Saved data entries

(** C3, as the code has it.  An error raised inside a scoped session block
    does not reach the caller: the context logs it, rolls back, closes the
    session, and the [with] statement ends normally.  Only what is not an
    [Exception] leaves the block, after the close.  In a mapper pass whose
    iteration raises, in either way, no commit is issued and nothing is
    sent to the store. *)
Theorem whole_pass_error_is_caught_without_commit
    {A : Type} (body : M A)
    (f : obj -> outcome pyval) (tee : bool) (query : list DBMapper.fetch)
    (s s1 : Session) :
  (forall err,
      body s = (Raises (Error err), s1) ->
      DB.ctx body s
      = (Returns None,
         {| trace := trace s1
                     ++ [LogException
                           "caught exception in db context, rolling back transaction" err;
                         Rollback; Close];
            pending := [];
            flushed := flushed s1 |}))
  /\ (forall err,
        body s = (Raises (Interrupt err), s1) ->
        DB.ctx body s
        = (Raises (Interrupt err),
           {| trace := trace s1 ++ [Close]; pending := []; flushed := flushed s1 |}))
  /\ (forall r,
        DBMapper.loop f tee query s = (Raises r, s1) ->
        DBMapper.commits (trace (snd (DBMapper.map f tee query s)))
        = DBMapper.commits (trace s)
        /\ flushed (snd (DBMapper.map f tee query s)) = flushed s
        /\ fst (DBMapper.map f tee query s)
           = match r with
             | Error _ => Returns None
             | Interrupt err => Raises (Interrupt err)
             end).
Proof.
  split; [|split].
  - intros err H. unfold DB.ctx. rewrite H. cbn. by rewrite <- !app_assoc.
  - intros err H. unfold DB.ctx. by rewrite H.
  - intros r H.
    destruct (loop_no_commit f tee query s) as [Hc Hf]. rewrite H in Hc, Hf.
    cbn [snd] in Hc, Hf.
    assert ((DBMapper.loop f tee query;;; commit) s = (Raises r, s1)) as Hbody.
    { unfold bind. by rewrite H. }
    unfold DBMapper.map, DB.ctx. rewrite Hbody.
    destruct r as [err|err];
      unfold bind, tell, rollback, close, ret, raise, emit;
      cbn [fst snd trace flushed];
      rewrite <- ?app_assoc, commits_app, Hc;
      (split; [cbn; lia | split; [exact Hf | reflexivity]]).
Qed.

Lemma whole_pass_error_is_caught_without_commit_witness :
  DBMapper.commits
    (trace (snd (DBMapper.map fails_on_1 true
                   [DBMapper.Row 0%nat; DBMapper.Broken (Error "OperationalError");
                    DBMapper.Row 2%nat]
                   new_session)))
  = O
  /\ fst (DBMapper.map fails_on_1 true
            [DBMapper.Row 0%nat; DBMapper.Broken (Error "OperationalError");
             DBMapper.Row 2%nat]
            new_session)
     = Returns None.
Proof.
  destruct (whole_pass_error_is_caught_without_commit
              (DBMapper.loop fails_on_1 true
                 [DBMapper.Row 0%nat; DBMapper.Broken (Error "OperationalError");
                  DBMapper.Row 2%nat])
              fails_on_1 true
              [DBMapper.Row 0%nat; DBMapper.Broken (Error "OperationalError");
               DBMapper.Row 2%nat]
              new_session
              {| trace := [Yield (PyObj 0%nat)]; pending := [0%nat]; flushed := [] |})
    as (_ & _ & H).
  destruct (H (Error "OperationalError") eq_refl) as (Hc & _ & Hr).
  split; [exact Hc | exact Hr].
Defined.

(** C3 fails as stated: a connection lost after the first row does not
    surface; the pass ends as if the table were exhausted, with the values
    received so far, a rollback and no commit. *)
Lemma connection_loss_does_not_propagate :
  DBMapper.map fails_on_1 true
    [DBMapper.Row 0%nat; DBMapper.Broken (Error "OperationalError"); DBMapper.Row 2%nat]
    new_session
  = (Returns None,
     {| trace := [Yield (PyObj 0%nat);
                  LogException "caught exception in db context, rolling back transaction"
                    "OperationalError";
                  Rollback; Close];
        pending := [];
        flushed := [] |})
  /\ fst (DBMapper.map fails_on_1 true
            [DBMapper.Row 0%nat; DBMapper.Broken (Error "OperationalError");
             DBMapper.Row 2%nat]
            new_session)
     <> Raises (Error "OperationalError").
Proof. split; [reflexivity | discriminate]. Qed.

(** * Further properties *)

(** ** The compiler hook, continued *)

(** Replacing never shortens a text when the replacement is at least as
    long as what it replaces. *)
Lemma length_replace_from old new skip s :
  (0 < String.length old <= String.length new)%nat ->
  (String.length s - skip <= String.length (PyStr.replace_from old new skip s))%nat.
Proof.
  intros Hlen. revert skip; induction s as [|c s IH]; intros skip;
    [cbn [PyStr.replace_from String.length]; lia|].
  cbn [PyStr.replace_from String.length]. destruct skip as [|k].
  - destruct (String.prefix old (String c s)).
    + rewrite length_append. specialize (IH (Nat.pred (String.length old))). lia.
    + cbn [String.length]. specialize (IH O). lia.
  - specialize (IH k). lia.
Qed.

(** Replacing makes a text longer when the replacement is longer than what
    it replaces and there is something to replace. *)
Lemma length_replace_from_present old new s :
  PyStr.contains old s = true ->
  (0 < String.length old < String.length new)%nat ->
  (String.length s < String.length (PyStr.replace_from old new O s))%nat.
Proof.
  intros Hc Hlen. induction s as [|c s IH].
  - cbn [PyStr.contains] in Hc. rewrite orb_false_r in Hc.
    destruct old; [cbn [String.length] in Hlen; lia | discriminate].
  - change (PyStr.contains old (String c s))
      with (String.prefix old (String c s) || PyStr.contains old s) in Hc.
    cbn [PyStr.replace_from].
    destruct (String.prefix old (String c s)) eqn:Hp.
    + rewrite length_append.
      pose proof (length_replace_from old new (Nat.pred (String.length old)) s) as Hl.
      cbn [String.length]. lia.
    + cbn [orb] in Hc. specialize (IH Hc). cbn [String.length]. lia.
Qed.

(** X1.  The hook is the stock compiler exactly when no clause is given: with
    [None] or the empty text as append string the compiled text is returned
    as it is, and with any other append string the result is strictly
    longer than the compiled text. *)
Theorem append_string_identity_without_clause
    (visit_insert : Insert -> string) (insert : Insert) :
  (postgresql_append_string insert = None \/ postgresql_append_string insert = Some ""
   -> append_string visit_insert insert = visit_insert insert)
  /\ (forall clause,
        postgresql_append_string insert = Some clause -> clause <> "" ->
        (String.length (visit_insert insert)
         < String.length (append_string visit_insert insert))%nat).
Proof.
  split.
  - intros [H | H]; unfold append_string; by rewrite H.
  - intros clause Hkw Hne. unfold append_string.
    rewrite Hkw, (truthy_Some _ Hne).
    destruct (PyStr.contains "RETURNING" (visit_insert insert)) eqn:Hc.
    + pose proof (rfind_present _ _ Hc) as Hr.
      destruct (Z.eqb_spec (PyStr.rfind (visit_insert insert) "RETURNING") (-1)); [lia|].
      unfold PyStr.replace.
      apply (length_replace_from_present _ _ _ Hc).
      change (" " +:+ clause +:+ " RETURNING ")
        with (String " " (clause +:+ " RETURNING ")).
      cbn [String.length]. rewrite length_append. cbn [String.length]. lia.
    + rewrite (rfind_absent _ _ Hc), Z.eqb_refl, length_append.
      change (" " +:+ clause) with (String " " clause). cbn [String.length]. lia.
Qed.

Lemma append_string_identity_without_clause_witness :
  append_string (fun _ => "INSERT INTO widgets (id) VALUES (%(id)s)")
    {| table := "widgets"; postgresql_append_string := Some "" |}
  = "INSERT INTO widgets (id) VALUES (%(id)s)".
Proof.
  destruct (append_string_identity_without_clause
              (fun _ => "INSERT INTO widgets (id) VALUES (%(id)s)")
              {| table := "widgets"; postgresql_append_string := Some "" |}) as [H _].
  exact (H (or_intror eq_refl)).
Defined.

(** X2.  The replacement is global: a compiled text in which [RETURNING] occurs
    twice (in a quoted name as well as as the keyword, say) comes back with
    the clause put before both occurrences. *)
Theorem append_string_every_occurrence
    (visit_insert : Insert -> string) (insert : Insert) (clause a b c : string) :
  postgresql_append_string insert = Some clause ->
  clause <> "" ->
  visit_insert insert = a +:+ "RETURNING" +:+ b +:+ "RETURNING" +:+ c ->
  PyStr.contains "RETURNING" a = false ->
  PyStr.contains "RETURNING" b = false ->
  PyStr.contains "RETURNING" c = false ->
  append_string visit_insert insert
  = a +:+ " " +:+ clause +:+ " RETURNING " +:+ b
      +:+ " " +:+ clause +:+ " RETURNING " +:+ c.
Proof.
  intros Hkw Hne Hs Ha Hb Hc. unfold append_string.
  rewrite Hkw, (truthy_Some _ Hne), Hs.
  pose proof (rfind_present _ _
                (contains_RETURNING_app a (b +:+ "RETURNING" +:+ c))) as Hr.
  destruct (Z.eqb_spec
              (PyStr.rfind (a +:+ "RETURNING" +:+ b +:+ "RETURNING" +:+ c) "RETURNING")
              (-1)); [lia|].
  unfold PyStr.replace.
  rewrite (replace_from_around_RETURNING _ _ a _ (le_n _)).
  rewrite (replace_from_around_RETURNING _ _ b _ (le_n _)).
  rewrite (replace_from_absent _ _ _ Ha), (replace_from_absent _ _ _ Hb),
    (replace_from_absent _ _ _ Hc).
  by rewrite !append_assoc.
Qed.

Lemma append_string_every_occurrence_witness :
  append_string
    (fun _ => "INSERT INTO RETURNING_LOG (id) VALUES (%(id)s) RETURNING id")
    {| table := "RETURNING_LOG"; postgresql_append_string := Some ON_CONFLICT_DO_NOTHING |}
  = "INSERT INTO  ON CONFLICT DO NOTHING RETURNING _LOG (id) VALUES (%(id)s)  ON CONFLICT DO NOTHING RETURNING  id".
Proof.
  exact (append_string_every_occurrence
           (fun _ => "INSERT INTO RETURNING_LOG (id) VALUES (%(id)s) RETURNING id")
           {| table := "RETURNING_LOG";
              postgresql_append_string := Some ON_CONFLICT_DO_NOTHING |}
           ON_CONFLICT_DO_NOTHING
           "INSERT INTO " "_LOG (id) VALUES (%(id)s) " " id"
           eq_refl ltac:(discriminate) eq_refl eq_refl eq_refl eq_refl).
Defined.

=== TASK INSTRUCTIONS ===
What is needed is every line of the records above that contains the word "pending".

=== WRITTEN SOLUTION ===
            pending := [];
           {| trace := trace s1 ++ [Close]; pending := []; flushed := flushed s1 |}))
              {| trace := [Yield (PyObj 0%nat)]; pending := [0%nat]; flushed := [] |})
        pending := [];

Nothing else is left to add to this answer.